As with any cost analysis, the expense of over-investigation (estimated 2011 cost of an ultrasound scan being £50 and micturating cystourethrogram (MCUG) being £137) is offset against reduction in long-term clinical and economic costs of under-investigation (dialysis costing £21,655 a year) [98]. The DUTY study found that while more sensitive urine sampling strategies identify a higher proportion of vesicoureteric reflux (VUR) initially, the benefits are not significant at a population level given the moderate effectiveness of treatment for (VUR) and the low likelihood that kidney scarring progresses to kidney failure [98]. The best approach was to carefully select the children for whom a sample would be sent, with the study providing a model to support this decision, which performed superiorly compared with clinical judgement and gave a net benefit of £0.42 per patient with marginally better short- and long-term outcomes [98].

Conclusion

Diagnosis of UTI requires an uncontaminated urine sample for microscopy and culture. This is challenging in non-toilet-trained children and several approaches exist. No methodology is perfect but we recommend clean catch sampling, in combination with techniques to stimulate voiding and perineal cleaning, as this canprovide rapid, non-invasive urine samples that can be sent for microscopy and culture. The contamination rate of clean catch sampling compares well to invasive catheterisation and outperforms pad and bag sampling.

In a primary care setting, clean catch sampling as guided by parent-reported symptoms, physical examination and dipstick testing is a cost-effective and appropriate approach for clinical decision-making.

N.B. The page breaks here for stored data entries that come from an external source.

(* ===== verification/Shell.v ===== *)
(** * The command interpreter of the shell

    shell/shell.c: [shell_exec_command] with its built-in commands, and from
    shell/extra_cmds.c the scripts of [cmd_source], [cmd_bmesg] and
    [cmd_diskdump].  A command is a computation over the state of the system
    that prints: [sh S A].

    The commands reach files through an interface, [FileSystem], which Vfs
    implements ([vfs_files]); what they start elsewhere in the kernel (the
    language runtime, the ELF loader, power control, nano, the installer) is a
    [call] handed to the parameter [kernel].  Loops that read a file to its end take [fuel], one unit per read; sourcing a
    script from a script takes one more. *)

From Stdlib Require Import String Ascii.
From stdpp Require Import base tactics list numbers.
From S2P Require Import Prelude Digits CMem Telemetry Sched Vfs Libc Console TextBuf LineEdit Stubs.

Module Shell.
Import LineEdit Console.
Local Open Scope string_scope.
Local Open Scope list_scope.
Local Open Scope Z_scope.

(** ** Computations that print *)

Definition sh (S A : Type) : Type := S -> outcome (A * list Z * S).

Definition sh_ret {S A} (a : A) : sh S A := fun s => Ret (a, [], s).
Definition sh_bind {S A B} (m : sh S A) (f : A -> sh S B) : sh S B := fun s =>
  r ← m s;
  let '(a, o, s1) := r in
  r2 ← f a s1;
  let '(b, o2, s2) := r2 in
  Ret (b, o ++ o2, s2).

#[export] Instance sh_mret S : MRet (sh S) := fun A a => sh_ret a.
#[export] Instance sh_mbind S : MBind (sh S) := fun A B f m => sh_bind m f.

(** Code that prints nothing. *)
Definition quiet {S A} (m : S -> outcome (A * S)) : sh S A := fun s =>
  r ← m s; Ret (r.1, [], r.2).

Definition emit {S} (o : list Z) : sh S unit := fun s => Ret (tt, o, s).
Definition fault {S A} : sh S A := fun _ => Fault.

(** [console_write] of a string, of a literal after a newline, of a number. *)
Definition wrote {S} (s : list Z) : sh S unit := emit (console_write s).
Definition say {S} (t : string) : sh S unit := wrote (txt t).
Definition say_line {S} (t : string) : sh S unit := emit (Stubs.line t).
Definition say_u32 {S} (v : Z) : sh S unit := fun s => o ← console_u32 v; Ret (tt, o, s).

(** ** Files *)

Class FileSystem (S : Type) := {
  fs_read : list Z -> Z -> Z -> S -> outcome (Z * list Z * S);
  fs_write : list Z -> Z -> list Z -> S -> outcome (Z * S);
  fs_create : list Z -> S -> outcome (Z * S);
  fs_mkdir : list Z -> S -> outcome (Z * S);
  fs_unlink : list Z -> S -> outcome (Z * S);
  fs_rm_rf : list Z -> S -> outcome (Z * S);
  fs_stat : list Z -> S -> outcome (Z * Vfs.vfs_stat_t * S);
  fs_ls : list Z -> S -> outcome (list Z * S);
  fs_readdir : list Z -> S -> outcome (Z * list Vfs.dir_entry * S);
  fs_embedded : list Z -> option (list Z) }.
(* ===== verification/NanoSpec.v ===== *)
(** * What the text editor does

    The editor of Nano against a document: the text before and after the cursor
    and the last line cut.  Every key stays inside the buffers and does to the
    document what it means. *)

From Stdlib Require Import String Ascii.
From stdpp Require Import base tactics list numbers gmap.
From S2P Require Import Prelude Digits CMem Vfs Libc Console TextBuf LineEdit LineEditSpec Shell ShellSpec Nano.

Module NanoSpec.
Import TextBuf Console Shell Nano.

(** ** Documents *)

Record doc := Doc { before : list Z; after : list Z; killed : list Z }.

Definition content (d : doc) : list Z := before d ++ after d.

Definition not_eol (c : Z) : bool := negb (c =? 10).

(** Without the part of the last line; that part; the rest of a line, and what
    follows it. *)
Definition upto_line (b : list Z) : list Z := LineEditSpec.trim not_eol b.
Definition column (b : list Z) : list Z := drop (length (upto_line b)) b.
Definition rest_of_line (a : list Z) : list Z := (span (fun c => c =? 10) a).1.

(** The cursor at [n]. *)
Definition at_place (n : nat) (d : doc) : doc := Doc (take n (content d)) (drop n (content d)) (killed d).

(** [col] characters into the line that starts at [n], or its end. *)
Definition in_line (t : list Z) (n col : nat) : nat := n + Nat.min col (length (rest_of_line (drop n t))).

Definition line_up (d : doc) : doc :=
  match upto_line (before d) with
  | [] => at_place 0 d
  | u => at_place (in_line (content d) (length (upto_line (removelast u))) (length (column (before d)))) d
  end.

Definition line_down (d : doc) : doc :=
  let n := (length (before d) + length (rest_of_line (after d)))%nat in
  if (length (content d) <=? n)%nat then at_place (length (content d)) d
  else at_place (in_line (content d) (n + 1) (length (column (before d)))) d.
Definition n_shell_completion_count : prog mvalue := s ← arg_str 0; give (shell_completion_count s).
Definition n_shell_completion_at : prog mvalue := s ← arg_str 0; mv_str_lit (shell_completion_at s (s32 (arg_num 1))).
Definition n_shell_completion_common : prog mvalue := s ← arg_str 0; mv_str_lit (shell_completion_common_prefix s).
Definition n_shell_suggestion : prog mvalue := s ← arg_str 0; mv_str_lit (shell_suggestion s).
Definition n_shell_print_completions : prog mvalue := s ← arg_str 0; tell (shell_print_completions s).
Definition n_keydebug : prog mvalue := sh_ret mv_nil.

Definition n_dmesg_dump : prog mvalue :=
  o ← look (fun m => Dmesg.dmesg_dump (w_log (v_world m))); tell (console_write o).
Definition n_dmesg_get_total : prog mvalue := n ← ask (fun w => Dmesg.dmesg_get_total (w_log w)); give n.
Definition n_dmesg_get_head : prog mvalue := n ← ask (fun w => Dmesg.dmesg_get_head (w_log w)); give n.
Definition n_dmesg_get_size : prog mvalue := give Dmesg.dmesg_get_size.
Definition n_dmesg_get_char : prog mvalue :=
  c ← look (fun m => Dmesg.dmesg_get_char (u32 (arg_num 0)) (w_log (v_world m))); give (u8 c).
Definition n_dmesg_log : prog mvalue :=
  s ← arg_str 0;
  d ← look (fun m => Dmesg.dmesg_log clock (Some s) (w_log (v_world m)));
  update (set_log d);; sh_ret mv_nil.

In secondary care, the major cost of diagnosing UTI is the time spent in hospital obtaining a sample. There is potential for this period to be reduced through the increased use of voiding stimulation techniques.

When invasive collection is required in an unwell child or when non-invasive methods are unsuccessful, catheter samples show higher levels of contamination than suprapubic aspiration but are better tolerated by patients and families.

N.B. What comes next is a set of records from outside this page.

Lemma register_one nm names m l :
  known names m -> pool m l -> nul_free (LineEdit.txt nm) -> zlen names < METAL_NATIVE_MAX ->
  size l + zlen (LineEdit.txt nm) + 1 <= METAL_STRING_POOL ->
  completes (metal_vm_register_native junk (LineEdit.txt nm) (zlen names) m) (fun r =>
    known (names ++ [nm]) r.2 /\ v_world r.2 = v_world m /\
    exists l', pool r.2 l' /\ size l' <= size l + zlen (LineEdit.txt nm) + 1).
Proof.
  intros [Hok Hh Hc He] Hp Hn Hlt Hs. unfold metal_vm_register_native. rewrite Hc, (proj2 (Z.leb_gt _ _)) by lia.
  pose proof (ok_natives _ Hok) as [Hl Hnc]. pose proof (zlen_nonneg names).
  rewrite wr_in_range by lia. cbn [mbind outcome_bind]. set (m1 := with_natives _ _ m).
  assert (Hp1 : pool m1 l) by (by destruct Hp). unfold mv_str.
  assert (H1 : vm_ok m1) by (assert (natives_ok m1) by (split; [cbn; by rewrite zlen_zset|cbn; lia]); unfold m1 in *; vm_part).
  destruct (intern_fits m1 l (LineEdit.txt nm) Hp1 Hn Hs) as (i & st & u & l' & E & Hp2 & _ & _ & Hs2).
  destruct (intern_ok (LineEdit.txt nm) m1 H1) as (r & E' & [H2 _]). rewrite E in E'. injection E' as <-. cbn [snd] in H2.
  rewrite E. cbn [mbind outcome_bind]. set (m2 := with_strings st u m1) in *.
  destruct (scope_define_ok (metal_fnv1a (LineEdit.txt nm)) (-1) (of_int junk MV_STR i) m2 H2) as (m3 & E3 & [H3 _]).
  rewrite E3. cbn [mbind outcome_bind]. apply completes_Ret. cbn [snd]. apply scope_define_apart in E3 as (A1 & A2 & A3 & A4 & A5 & A6).
  split_and!; [split| |].
  - done.
  - rewrite A5. exact Hh.
  - rewrite A4, zlen_app. change (zlen [nm]) with 1. done.
  - intros j x Hj. rewrite A3. cbn [m2 m1 with_strings with_natives natives]. pose proof (zget_Some_bound _ _ _ Hj) as Hb. rewrite zlen_app in Hb.
    change (zlen [nm]) with 1 in Hb. destruct (decide (j = zlen names)) as [->|Hne].
    + rewrite zget_zset_eq by lia. rewrite zget_app_r in Hj by lia. rewrite Z.sub_diag in Hj. by injection Hj as <-.
    + rewrite zget_zset_ne by lia. rewrite zget_app_l in Hj by lia. by apply He.
  - by rewrite A6.
  - exists l'. split; [|done]. destruct Hp2 as [P1 P2 P3 P4]. split; [by rewrite A1|by rewrite A2|done|done].
Qed.

Lemma register_all_ok : forall rest names m l,
  known names m -> pool m l -> Forall (fun nm => nul_free (LineEdit.txt nm)) rest -> zlen names + zlen rest <= METAL_NATIVE_MAX ->
  size l + name_size rest <= METAL_STRING_POOL ->
  completes (register_all junk (zlen names) rest m) (fun m' =>
    known (names ++ rest) m' /\ v_world m' = v_world m /\ exists l', pool m' l' /\ size l' <= size l + name_size rest).
Proof.
  induction rest as [|nm rest IH]; intros names m l Hk Hp Hn Hc Hs; cbn [register_all].
  - apply completes_Ret. rewrite app_nil_r. split_and!; [done|done|]. exists l. unfold name_size. cbn. split; [done|lia].
  - apply Forall_cons_1 in Hn as [Hn1 Hn]. rewrite zlen_cons in Hc. pose proof (zlen_nonneg rest).
    unfold name_size in Hs. cbn [map size] in Hs. fold (name_size rest) in Hs.
    assert (0 <= name_size rest) by (pose proof (size_nonneg (map LineEdit.txt rest)); unfold name_size; lia).
    eapply completes_bind; [apply (register_one nm names m l); done || lia|]. intros [b m1] (Hk1 & Hw & l1 & Hp1 & Hs1). cbn [snd] in *.
    replace (zlen names + 1) with (zlen (names ++ [nm])) by (rewrite zlen_app; done).
    eapply completes_mono; [apply (IH (names ++ [nm]) m1 l1); [done|done|done|rewrite zlen_app; change (zlen [nm]) with 1; lia|lia]|].
    intros m' (R1 & R2 & l' & R3 & R4). rewrite <- app_assoc in R1. split_and!; [done|by rewrite R2|].
    exists l'. split; [done|]. unfold name_size at 1. cbn [map size]. fold (name_size rest). lia.
Qed.

(** The place of the first name with the hash. *)
Lemma find_known names m nm : known names m -> nm ∈ names -> exists j x,
  metal_vm_find_native (metal_fnv1a (LineEdit.txt nm)) m = Ret (Some j) /\ names.[j] = Some x /\
  metal_fnv1a (LineEdit.txt x) = metal_fnv1a (LineEdit.txt nm).
Proof.
  intros Hk Hin. unfold metal_vm_find_native. rewrite (kn_count _ _ Hk).
  replace (Z.to_nat (zlen names)) with (length names) by (unfold zlen; lia).
  cut (forall n i, 0 <= i -> i + Z.of_nat n = zlen names -> nm ∈ drop (Z.to_nat i) names ->
    exists j x, find_native_from n i (metal_fnv1a (LineEdit.txt nm)) m = Ret (Some j) /\ names.[j] = Some x /\
      metal_fnv1a (LineEdit.txt x) = metal_fnv1a (LineEdit.txt nm)).
  { intros C. apply (C (length names) 0); [lia|done|done]. }
  induction n as [|n IH]; intros i Hi Hn Hd.
  { rewrite drop_ge in Hd by (unfold zlen in Hn; lia). by apply not_elem_of_nil in Hd. }
  cbn [find_native_from]. destruct (zget_in_range names i ltac:(lia)) as [x Ex].
  rewrite (rd_some _ _ _ (kn_entry _ _ Hk i x Ex)). cbn [mbind outcome_bind].
  destruct (Z.eqb_spec (metal_fnv1a (LineEdit.txt x)) (metal_fnv1a (LineEdit.txt nm))) as [Eh|Hne]; [by exists i, x|].
  apply IH; [lia|lia|]. apply zget_lookup in Ex as [_ Ex]. rewrite (drop_S names x (Z.to_nat i) Ex) in Hd.
  apply elem_of_cons in Hd as [->|Hd]; [done|]. by replace (Z.to_nat (i + 1)) with (Datatypes.S (Z.to_nat i)) by lia.
Qed.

Once a sample is obtained, urine dipstick testing can be used in children over 3 months old and positive or negative results for both leucocyte esterase and nitrite on testing should be used to rule in and out a UTI, respectively. A negative urinary nitrite alone should not be used to exclude UTI in children less than 2 years old while a positive nitrite in any child is very strongly supportive of UTI.

Microscopy for pyuria and bacteriuria performs better than dipstick in ruling out UTI in children overall, but is comparable with dipstick testing in those under 2 years of age, performing sufficiently well to exclude UTI however urine has been collected. This is significant in that bag, pad or clean catch samples can be dipped and children with negative results excluded from further investigation, as supported by a key meta-analysis by Whiting et al. Although microscopy performs well, it is not offered by all laboratories nor generally available at the point of care.

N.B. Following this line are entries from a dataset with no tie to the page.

(* ===== verification/Stdio.v ===== *)
(** * Files of the interpreter (core/sagelang/libsage_port.c)

    The part of the C library that the interpreter of the language uses to read
    files: streams over the virtual file system, positions, and [read_file] of
    sage_lang/core/src/c/module.c, which loads a script through them.  A stream is
    the structure [SageFile]; the memory for it comes from the kernel heap, and
    [mem] says whether there was any.

    A stream is the contents of its file with a position, and [read_file] returns the
    text of the script, as far as the file can be read ([reads], [stats]); FileStack
    shows this for files on the FAT32 volume. *)

From Stdlib Require Import String Ascii.
From stdpp Require Import base tactics list numbers gmap.
From S2P Require Import Prelude CMem Vfs Libc Console LineEdit Shell ShellSpec.

Module Stdio.
Import Shell ShellSpec LineEdit Console.
Local Open Scope string_scope.
Local Open Scope list_scope.
Local Open Scope Z_scope.

(** ** Model *)

Record stat_buf := mk_stat_buf { st_mode : Z; st_size : Z }.
Record sage_file := mk_file { path : list Z; offset : Z; size : Z }.

Definition SEEK_SET : Z := 0.
Definition SEEK_CUR : Z := 1.
Definition SEEK_END : Z := 2.

(** The place of the last [c], the NUL included. *)
Fixpoint strrchr_loop (s : list Z) (i : Z) (c : Z) (last : option Z) : option Z :=
  match s with
  | [] => if 0 =? c then Some i else last
  | x :: r => strrchr_loop r (i + 1) c (if x =? c then Some i else last)
  end.
Definition strrchr (s : list Z) (c : Z) : option Z := strrchr_loop s 0 (u8 c) None.

(** The string in a buffer of 256 bytes after [strncpy] of 255 and a final NUL. *)
Definition copy_255 (p : list Z) : list Z := take 255 p.
Definition realpath (p : list Z) : list Z := copy_255 p.

Section streams.
Context {S : Type} `{FileSystem S}.

Definition stat (p : list Z) (s : S) : outcome (Z * option stat_buf * S) :=
  '(r, st, s1) ← fs_stat p s;
  if r =? 0 then Ret (0, Some (mk_stat_buf (if Vfs.st_type st =? Vfs.VFS_DIRECTORY then 16384 else 32768) (Vfs.st_size st)), s1)
  else Ret (-1, None, s1).

Definition fopen (mem : bool) (p : list Z) (s : S) : outcome (option sage_file * S) :=
  '(r, st, s1) ← stat p s;
  match st with
  | Some b => if r =? 0 then if mem then Ret (Some (mk_file (copy_255 p) 0 (st_size b)), s1) else Fault else Ret (None, s1)
  | None => Ret (None, s1)
  end.

(** What is stored at the pointer, and the result. *)
Definition fread (sz n : Z) (f : option sage_file) (s : S) : outcome (Z * list Z * option sage_file * S) :=
  match f with
  | None => Ret (0, [], f, s)
  | Some x =>
      let to_read := u64 (sz * n) in
      let to_read := if size x <? u64 (offset x + to_read) then u64 (size x - offset x) else to_read in
      '(res, d, s1) ← fs_read (path x) (offset x) to_read s;
      if 0 <? res then
        if sz =? 0 then Fault else Ret (res / sz, d, Some (mk_file (path x) (u64 (offset x + res)) (size x)), s1)
      else Ret (0, d, f, s1)
  end.

Definition fwrite (sz n : Z) (f : option sage_file) : Z := 0.

Definition fseek (o w : Z) (f : option sage_file) : Z * option sage_file :=
  match f with
  | None => (-1, f)
  | Some x =>
      let off := if w =? SEEK_SET then u64 o else if w =? SEEK_CUR then u64 (offset x + o)
                 else if w =? SEEK_END then u64 (size x + o) else offset x in
      (0, Some (mk_file (path x) (if size x <? off then size x else off) (size x)))
  end.

Definition ftell (f : option sage_file) : Z := match f with None => -1 | Some x => s64 (offset x) end.
Definition rewind (f : option sage_file) : option sage_file :=
  match f with None => None | Some x => Some (mk_file (path x) 0 (size x)) end.

(** The script, up to the NUL that ends it; [enough] says whether [SAGE_ALLOC] found
    memory. *)
Definition read_file (mem enough : bool) (p : list Z) (s : S) : outcome (option (list Z) * S) :=
  '(f, s1) ← fopen mem p s;
  match f with
  | None => Ret (None, s1)
  | Some _ =>
      let f1 := (fseek 0 SEEK_END f).2 in
      let length := ftell f1 in
      if length <? 0 then Ret (None, s1)
      else
        let f2 := (fseek 0 SEEK_SET f1).2 in
        if negb enough then Ret (None, s1)
        else
          '(n, d, _, s2) ← fread 1 length f2 s1;
          if length <? n then Fault else Ret (Some (take (Z.to_nat n) d), s2)
  end.
End streams.

(** ** Specification *)

(** Sizes are results of type [int]. *)
Definition fits (c : list Z) : Prop := zlen c < 2 ^ 31.

(** A stream on a file: the contents and a position in them. *)
Record stream (f : option sage_file) (p c : list Z) (pos : Z) : Prop := {
  stream_file : f = Some (mk_file p pos (zlen c));
  stream_pos : 0 <= pos <= zlen c
}.

(** Where a seek goes; before the start it goes to the end. *)
Definition seek_to (o w pos len : Z) : Z :=
  let t := if w =? SEEK_SET then o else if w =? SEEK_CUR then pos + o else if w =? SEEK_END then len + o else pos in
  if (0 <=? t) && (t <=? len) then t else len.

Section spec.
Context {S : Type} `{FileSystem S}.
(** The states in which the path [p] has the contents [c]. *)
Context (I : S -> Prop) (p c : list Z) (Hreads : reads I p c) (Hstats : stats I p c) (Hfit : fits c).

Lemma fopen_ok (s : S) : I s -> zlen p <= 255 -> completes (fopen true p s) (fun r => stream r.1 p c 0 /\ I r.2).
Proof.
  intros Hi Hp. unfold fopen, stat. destruct (Hstats s Hi) as ([[r st] s1] & E & Hr & _ & Hz & Hq). cbn [fst snd] in *. subst r.
  rewrite E. cbn [mbind outcome_bind]. rewrite Hz. change (0 =? 0) with true. apply completes_Ret. cbn [fst snd st_size]. split; [|done]. split.
  - unfold copy_255, zlen in *. by rewrite take_ge by lia.
  - pose proof (zlen_nonneg c). lia.
Qed.

(** The result of [kernel_malloc] is not tested. *)
Lemma fopen_no_memory (s : S) : I s -> fopen false p s = Fault.
Proof.
  intros Hi. unfold fopen, stat. destruct (Hstats s Hi) as ([[r st] s1] & E & Hr & _). cbn [fst snd] in *. subst r. by rewrite E.
Qed.

Lemma fread_ok sz n f pos (s : S) : stream f p c pos -> I s -> 0 < sz -> 0 <= n -> sz * n < 2 ^ 63 ->
  let d := take (Z.to_nat (sz * n)) (drop (Z.to_nat pos) c) in
  completes (fread sz n f s) (fun '(r, x, f', s') => r = zlen d / sz /\ x = d /\ stream f' p c (pos + zlen d) /\ I s').
Proof.
  intros [-> Hpos] Hi Hsz Hn Hm d. unfold fits in Hfit. pose proof (zlen_nonneg c). unfold fread. cbn [size offset path].
  assert (0 <= sz * n) by nia.
  assert (u64 (sz * n) = sz * n) as -> by (unfold u64; apply Z.mod_small; lia).
  assert (u64 (pos + sz * n) = pos + sz * n) as -> by (unfold u64; apply Z.mod_small; lia).
  assert (u64 (zlen c - pos) = zlen c - pos) as -> by (unfold u64; apply Z.mod_small; lia).
  assert (zlen d = Z.min (sz * n) (zlen c - pos)) as Hd by (unfold d, zlen in *; rewrite length_take, length_drop; lia).
  set (k := if zlen c <? pos + sz * n then zlen c - pos else sz * n).
  assert (k = zlen d) as Hk by (unfold k; destruct (Z.ltb_spec (zlen c) (pos + sz * n)); lia).
  assert (take (Z.to_nat k) (drop (Z.to_nat pos) c) = d) as Ed.
  { rewrite Hk. unfold d at 1, zlen. rewrite Nat2Z.id, length_take, length_drop. unfold zlen in Hpos. unfold d.
    destruct (decide (Z.to_nat (sz * n) <= length c - Z.to_nat pos)%nat).
    - by rewrite Nat.min_l by lia.
    - rewrite Nat.min_r by lia. rewrite !take_ge by (rewrite length_drop; lia). done. }
  pose proof (zlen_nonneg d). destruct (Hreads s pos k Hi) as ([[r x] s1] & E & Hr & Hq); [lia|lia|]. cbn [fst snd] in *.
  rewrite Ed in Hr. injection Hr as -> ->. rewrite E. cbn [mbind outcome_bind]. destruct (Z.ltb_spec 0 (zlen d)).
  - rewrite (proj2 (Z.eqb_neq sz 0)) by lia. apply completes_Ret. split_and!; [done|done| |done].
    split; [|lia]. unfold u64. by rewrite Z.mod_small by lia.
  - assert (zlen d = 0) as Hz by lia. apply completes_Ret. rewrite Hz, Z.div_0_l, Z.add_0_r by lia. by split_and!.
Qed.

Lemma fseek_ok o w f pos : stream f p c pos -> - 2 ^ 62 < o < 2 ^ 62 ->
  (fseek o w f).1 = 0 /\ stream (fseek o w f).2 p c (seek_to o w pos (zlen c)).
Proof.
  intros [-> Hpos] Ho. unfold fits in Hfit. split; [done|]. cbn [fseek snd offset size path].
  unfold seek_to. set (t := if w =? SEEK_SET then o else _).
  assert (Ht : - 2 ^ 63 < t < 2 ^ 63) by (unfold t; repeat case_match; lia).
  assert ((if w =? SEEK_SET then u64 o else if w =? SEEK_CUR then u64 (pos + o) else if w =? SEEK_END then u64 (zlen c + o) else pos) = u64 t) as ->.
  { unfold t. repeat case_match; try done. unfold u64. rewrite Z.mod_small; lia. }
  split.
  - f_equal. f_equal. unfold u64. destruct (Z.leb_spec 0 t); cbn [andb].
    + rewrite Z.mod_small by lia. destruct (Z.ltb_spec (zlen c) t), (Z.leb_spec t (zlen c)); lia.
    + rewrite <- (Z.mod_add _ 1), Z.mod_small by lia. rewrite (proj2 (Z.ltb_lt _ _)) by lia. done.
  - destruct (Z.leb_spec 0 t), (Z.leb_spec t (zlen c)); cbn [andb]; lia.
Qed.

Lemma ftell_ok f pos : stream f p c pos -> ftell f = pos.
Proof. intros [-> Hpos]. unfold fits in Hfit. cbn [ftell offset]. unfold s64. rewrite Z.mod_small; lia. Qed.

Lemma rewind_ok f pos : stream f p c pos -> stream (rewind f) p c 0.
Proof. intros [-> Hpos]. split; [done|lia]. Qed.

Lemma fseek_place w f pos : stream f p c pos ->
  (w = SEEK_SET -> stream (fseek 0 w f).2 p c 0) /\ (w = SEEK_END -> stream (fseek 0 w f).2 p c (zlen c)).
Proof.
  intros Hf. pose proof (zlen_nonneg c). destruct (fseek_ok 0 w f pos Hf) as [_ Hs]; [lia|].
  split; intros ->; unfold seek_to in Hs; cbn [SEEK_SET SEEK_CUR SEEK_END Z.eqb Pos.eqb] in Hs.
  - change (0 <=? 0) with true in Hs. by rewrite (proj2 (Z.leb_le 0 (zlen c))) in Hs by lia.
  - rewrite Z.add_0_r in Hs. by destruct (0 <=? zlen c), (zlen c <=? zlen c).
Qed.

(** [read_file]: without memory for the text there is none. *)
Lemma read_file_ok enough (s : S) : I s -> zlen p <= 255 ->
  completes (read_file true enough p s) (fun r => r.1 = (if enough then Some c else None) /\ I r.2).
Proof.
  intros Hi Hp. unfold read_file. destruct (fopen_ok s Hi Hp) as ([f s1] & E & Hf & Hq). cbn [fst snd] in *.
  rewrite E. cbn [mbind outcome_bind]. destruct f as [x|]; [|by destruct Hf]. pose proof (zlen_nonneg c).
  pose proof (proj2 (fseek_place SEEK_END _ _ Hf) eq_refl) as Hf1. rewrite (ftell_ok _ _ Hf1).
  rewrite (proj2 (Z.ltb_ge _ _)) by lia. destruct enough; cbn [negb]; [|by apply completes_Ret].
  pose proof (proj1 (fseek_place SEEK_SET _ _ Hf1) eq_refl) as Hf2.
  unfold fits in Hfit. destruct (fread_ok 1 (zlen c) _ 0 s1 Hf2 Hq) as ([[[n d] f'] s2] & E2 & Hn & Hd & _ & Hq2); [lia..|].
  rewrite E2. cbn [mbind outcome_bind]. assert (take (Z.to_nat (1 * zlen c)) (drop (Z.to_nat 0) c) = c) as Ec.
  { rewrite drop_0, take_ge; [done|unfold zlen; lia]. }
  rewrite Ec, Z.div_1_r in Hn. rewrite Ec in Hd. subst n d. rewrite Z.ltb_irrefl. apply completes_Ret. cbn [fst snd]. split; [|done].
  unfold zlen. by rewrite Nat2Z.id, firstn_all.
Qed.
End spec.

(** ** Example *)

(** Seeking back by more than the position goes to the end of the file. *)
Example seek_before_start :
  let f := Some (mk_file (txt "/a") 1 5) in fseek (-2) SEEK_CUR f = (0, Some (mk_file (txt "/a") 5 5)).
Proof. vm_compute. reflexivity. Qed.
End Stdio.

However, it should be noted that there is significant variation in the results of the sources referenced in this review which examine the performance of all aspects of urine testing. We have made our recommendations on the best evidence available. There is a need for more tightly controlled and highly powered research, such as the DUTY study, examining the relative performance of collection methods and urine analysis to help address this.

The main message to take away from this review is that clinicians practicing within paediatrics should balance the risk of sample contamination, patient age, ease of sampling and acceptability to patients in selecting their collection method. Although pad and bag samples can be dipstick tested to exclude children from further investigations, sending possibly contaminated urine samples results in more invasive testing for children without UTI. We therefore recommend clean catch sampling following perineal cleaning and with the use of voiding stimulation techniques as representing an evidence backed, diagnostically accurate and acceptable choice in most cases.